* EXERCISE PROMPT
Use the entries below and reproduce exactly the lines from the one containing "PClaim s r => s" down to the one containing "intros Hinv Hd.", both of them included.

[Dataset items]
(* ===== verification/LedgerQueue.v ===== *)
(** * Interleaved ledger calls

    [claim], [release] and the other operations are [async]: each call does its
    argument checks (and [release] its capture of the member set) at once, then
    queues its transaction on [txChain]. Here the two halves are separate
    steps, so that calls made while earlier transactions are still writing are
    covered. *)

From S2P Require Import Prelude JsMap JsVal AtomicFile Reservation Ledger LedgerProps.
Local Open Scope string_scope.
Local Open Scope list_scope.

(** A queued transaction with what the call captured before queueing it. *)
Inductive pending :=
| PClaim (sprintId : string) (r : reservation)
| PRelease (sprintId : string) (ms : list string)
| PSetPid (sprintId : string) (pid : jsval)
| PExit (now sprintId : string) (info : exit_info)
| PFresh (now : string) (timestamp : option string).

Record txsys := { tx_ledger : ledger; txChain : list pending }.

(** The call: what it queues, or nothing when an argument check throws. *)
Definition submit (op : ledger_op) (st : ledger) : option pending :=
  match op with
  | OpClaim now s i =>
      if nonempty s
      then match normalizeReservation i now with
           | Ok r => Some (PClaim s r)
           | Throw _ => None
           end
      else None
  | OpRelease s => if nonempty s then Some (PRelease s (held_members s st)) else None
  | OpSetPid s p => Some (PSetPid s p)
  | OpExit now s i => if nonempty s then Some (PExit now s i) else None
  | OpFresh now t => Some (PFresh now t)
  | OpRestart _ => None
  end.

(** The queued transaction, with the server calls that follow it. *)
Definition exec (cfg : ledger_cfg) (env : io_env) (p : pending) (st : ledger)
    : ledger * result unit :=
  match p with
  | PClaim s r => discard (claim_commit cfg env s r st)
  | PRelease s ms => discard (release_commit cfg env s ms st)
  | PSetPid s pid => discard (setChildPid cfg env s pid st)
  | PExit now s i => discard (recordExit cfg env now s i st)
  | PFresh now t => discard (setScopeFreshness cfg env now t st)
  end.

Inductive txstep (cfg : ledger_cfg) : txsys -> txsys -> Prop :=
| tx_submit op p st q :
    submit op st = Some p ->
    txstep cfg {| tx_ledger := st; txChain := q |}
               {| tx_ledger := st; txChain := q ++ [p] |}
| tx_exec env p st q :
    txstep cfg {| tx_ledger := st; txChain := p :: q |}
               {| tx_ledger := (exec cfg env p st).1; txChain := q |}.

Definition txinit : txsys := {| tx_ledger := createLedger no_files; txChain := [] |}.

(** What holds of a queued transaction because its call checked it. *)
Definition pending_ok (p : pending) : Prop :=
  match p with
  | PClaim s r => s <> "" /\ reservation_ok r
  | PRelease s _ => s <> ""
  | _ => True
  end.

Lemma submit_ok op st p : submit op st = Some p -> pending_ok p.
Proof.
  destruct op; simpl; intros Hs; simplify_option_eq; repeat case_match; simplify_eq/=;
    rewrite ?nonempty_spec in *; eauto using normalizeReservation_ok.
Qed.

(** A transaction preserves the ledger invariant whatever was captured. *)
Lemma transact_inv_preserved {T} cfg env mutate st :
  ledger_inv st ->
  (forall x d s, mutate (reservations st) (lastSyncedAt st) = Ok (x, d, s) ->
     jwf d /\ forall k r, jget k d = Some r -> k <> "" /\ reservation_ok r) ->
  ledger_inv (@transact T cfg env mutate st).1.
Proof.
  intros Hinv Hd. destruct (transact cfg env mutate st) as [st' r] eqn:Ht.
  apply transact_inv in Ht. destruct Ht as [e He|x d s e fs He Hf|x d s fs He Hf]; simpl.
  - done.
  - destruct Hinv as [? ? Hdisk]. split; simpl; [done|done|]. by apply (disk_agrees_same st).
  - destruct (Hd _ _ _ He). split; simpl; [done|done|]. right. by exists s.
Qed.

Lemma with_calls_inv st cs : ledger_inv st -> ledger_inv (with_calls st cs).
Proof. by intros [???]. Qed.

Lemma exec_inv cfg env p st :
  ledger_inv st -> pending_ok p -> ledger_inv (exec cfg env p st).1.
Proof.
  intros Hinv Hp. destruct p as [s r|s ms|s pid|now s i|now t]; simpl.
  - destruct Hp as [Hs Hr]. unfold claim_commit.
    pose proof (transact_inv_preserved cfg env (claim_tx s r) st Hinv) as Hi.
    destruct (transact _ _ _ _) as [st' [[]|]]; simpl in *; [apply with_calls_inv|];
      apply Hi; unfold claim_tx; intros x d s' Hd; destruct (jhas s (reservations st)); simplify_eq;
      (split; [by apply jset_wf, Hinv|]); apply jset_ok; try done; apply Hinv.
  - unfold release_commit.
    pose proof (transact_inv_preserved cfg env (release_tx s) st Hinv) as Hi.
    assert (ledger_inv (transact cfg env (release_tx s) st).1) as Hi'.
    { apply Hi. intros x d s' [= <- <- <-]. split; [by apply jdel_wf, Hinv|].
      intros k r. rewrite jget_jdel. case_decide; [done|apply Hinv]. }
    destruct (transact _ _ _ _) as [st' [[]|]]; simpl in *; [by apply with_calls_inv|done|done].
  - apply (run_op_inv cfg env (OpSetPid s pid) st Hinv).
  - apply (run_op_inv cfg env (OpExit now s i) st Hinv).
  - apply (run_op_inv cfg env (OpFresh now t) st Hinv).
Qed.

(** Queueing a call and running it at once is the sequential operation. *)
Lemma submit_exec cfg env op st p :
  submit op st = Some p -> exec cfg env p st = run_op cfg env op st.
Proof.
  destruct op; simpl; intros Hs; simplify_eq; try done;
    unfold claim, release, recordExit;
    destruct (nonempty sprintId) eqn:Hn; simplify_eq/=; try done.
  - destruct (normalizeReservation input now); by simplify_eq.
  - unfold recordExit. by rewrite Hn.
Qed.

(** Transactions of concurrent calls never interfere: whatever calls are
    made while earlier ones are still queued, and whichever file operations
    fail, every reservation stays well formed (both axes present, deduplicated,
    keyed by a non-empty sprint id) and the file on disk holds exactly the
    committed map. *)
Theorem concurrent_calls_keep_invariant cfg sys :
  rtc (txstep cfg) txinit sys ->
  ledger_inv (tx_ledger sys) /\ Forall pending_ok (txChain sys).
Proof.
  intros Hr. assert (Hinit : ledger_inv (tx_ledger txinit) /\ Forall pending_ok (txChain txinit)).
  { split; [apply ledger_inv_init|constructor]. }
  revert Hinit. induction Hr as [|? ? ? Hs _ IH]; [done|].
  intros [Hi Hq]. apply IH. destruct Hs as [op p st q Hs|env p st q]; simpl in *.
  - split; [done|]. apply Forall_app_2; [done|]. constructor; [|done]. by eapply submit_ok.
  - apply Forall_cons in Hq as [Hp Hq]. split; [by apply exec_inv|done].
Qed.

(** ** The member set a queued release captured *)

Definition demo_reservation : reservation :=
  {| members := ["alice"; "bob"]; issueRoots := ["fleet-1"]; childPid := Some 4242%Z;
     reservedAt := "t0"; branch := Some "feat/x"; base := None; goal := None;
     exitCode := None; signal := None; exitedAt := None; logPath := None; beads := None |}.

Definition leaked : txsys :=
  {| tx_ledger :=
       (exec demo_cfg io_ok (PRelease "s1" [])
          (exec demo_cfg io_ok (PClaim "s1" demo_reservation) (createLedger no_files)).1).1;
     txChain := [] |}.

(** The server overlay is NOT maintained under interleaving: [release]
    reads the member set when it is called, so a release issued while the
    sprint's claim is still queued captures none, and once both transactions
    have committed the ledger is empty while the fleet server still has every
    member reserved for the sprint. *)
Theorem release_behind_pending_claim_leaks :
  rtc (txstep demo_cfg) txinit leaked /\ txChain leaked = [] /\
  list_entries (tx_ledger leaked) = [] /\
  server_held (server_calls (tx_ledger leaked)) = [("bob", "s1"); ("alice", "s1")].
Proof.
  split_and!; [|vm_compute; reflexivity..].
  eapply rtc_l. { apply (tx_submit _ (OpClaim "t0" "s1" (reservation_json demo_reservation))).
                  vm_compute; reflexivity. }
  eapply rtc_l. { apply (tx_submit _ (OpRelease "s1")). vm_compute; reflexivity. }
  eapply rtc_l. { apply (tx_exec _ io_ok). }
  eapply rtc_l. { apply (tx_exec _ io_ok). }
  apply rtc_refl.
Qed.

Lemma concurrent_calls_keep_invariant_witness :
  ledger_inv (tx_ledger leaked) /\ Forall pending_ok (txChain leaked).
Proof.
  apply (concurrent_calls_keep_invariant demo_cfg leaked).
  eapply rtc_l. { apply (tx_submit _ (OpClaim "t0" "s1" (reservation_json demo_reservation))).
                  vm_compute; reflexivity. }
  eapply rtc_l. { apply (tx_submit _ (OpRelease "s1")). vm_compute; reflexivity. }
  eapply rtc_l. { apply (tx_exec _ io_ok). }
  eapply rtc_l. { apply (tx_exec _ io_ok). }
  apply rtc_refl.
Defined.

* OUTPUT OF THE TASK
  | PClaim s r => s <> "" /\ reservation_ok r
  | PRelease s _ => s <> ""
  | _ => True
  end.

Lemma submit_ok op st p : submit op st = Some p -> pending_ok p.
Proof.
  destruct op; simpl; intros Hs; simplify_option_eq; repeat case_match; simplify_eq/=;
    rewrite ?nonempty_spec in *; eauto using normalizeReservation_ok.
Qed.

(** A transaction preserves the ledger invariant whatever was captured. *)
Lemma transact_inv_preserved {T} cfg env mutate st :
  ledger_inv st ->
  (forall x d s, mutate (reservations st) (lastSyncedAt st) = Ok (x, d, s) ->
     jwf d /\ forall k r, jget k d = Some r -> k <> "" /\ reservation_ok r) ->
  ledger_inv (@transact T cfg env mutate st).1.
Proof.
  intros Hinv Hd. destruct (transact cfg env mutate st) as [st' r] eqn:Ht.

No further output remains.